Problem requirements => Give back the line where "- change (add_all" appears and all the lines after it until the listing ends, unchanged and with nothing else.

Dataset excerpts =>
Lemma if_modified_since_monotone_witness :
  file_not_modified entry_2015 (Some abc_etag) since_2100 = Ok true.
Proof.
  apply (if_modified_since_monotone entry_2015 None (Some abc_etag)
           since_2015 since_2100
           "Sat, 11 Apr 2015 11:47:06 GMT" "Fri, 11 Apr 2100 11:47:06 GMT"
           [2015; 4; 11; 11; 47; 6; 0; 1; -1]
           [2100; 4; 11; 11; 47; 6; 0; 1; -1]); reflexivity.
Defined.

(* ===================================================================== *)
(** * Further properties of registration *)
(* ===================================================================== *)

Lemma startswith_app (p s : string) : Str.startswith (p +:+ s) p = true.
Proof.
  induction p as [|a p IH]; simpl; [reflexivity|].
  rewrite Ascii.eqb_refl. exact IH.
Qed.


Section MoreRegistration.

Context `{P : Platform}.

Lemma add_files_autorefresh (w : WhiteNoise) (root : string)
    (prefix : option string) :
  autorefresh w = true ->
  add_files w root prefix
  = (set_directories w
       ((root, ensure_leading_trailing_slash prefix) :: directories w),
     Ok tt).
Proof. intros Hauto. unfold add_files. rewrite Hauto. reflexivity. Qed.

Lemma add_all_spec (mounts : list (string * option string)) :
  forall w : WhiteNoise,
    autorefresh w = true ->
    directories (add_all w mounts)
    = (rev (map (fun m => (m.1, ensure_leading_trailing_slash m.2)) mounts)
       ++ directories w)%list /\
    files (add_all w mounts) = files w /\
    autorefresh (add_all w mounts) = true.
Proof.
  induction mounts as [|[root prefix] mounts IH]; intros w Hauto.
  - split; [reflexivity|]. split; [reflexivity|exact Hauto].
  - change (add_all w ((root, prefix) :: mounts))
      with (add_all (add_files w root prefix).1 mounts).
    rewrite (add_files_autorefresh w root prefix Hauto). cbn [fst].
    destruct (IH (set_directories w
                    ((root, ensure_leading_trailing_slash prefix)
                       :: directories w)) Hauto) as (Hd & Hf & Ha).
    rewrite Hd, Hf, Ha. split; [|split; reflexivity].
    cbn [map rev directories set_directories fst snd].
    rewrite <- app_assoc. reflexivity.
Qed.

Answer to this problem =>
  - change (add_all w ((root, prefix) :: mounts))
      with (add_all (add_files w root prefix).1 mounts).
    rewrite (add_files_autorefresh w root prefix Hauto). cbn [fst].
    destruct (IH (set_directories w
                    ((root, ensure_leading_trailing_slash prefix)
                       :: directories w)) Hauto) as (Hd & Hf & Ha).
    rewrite Hd, Hf, Ha. split; [|split; reflexivity].
    cbn [map rev directories set_directories fst snd].
    rewrite <- app_assoc. reflexivity.
Qed.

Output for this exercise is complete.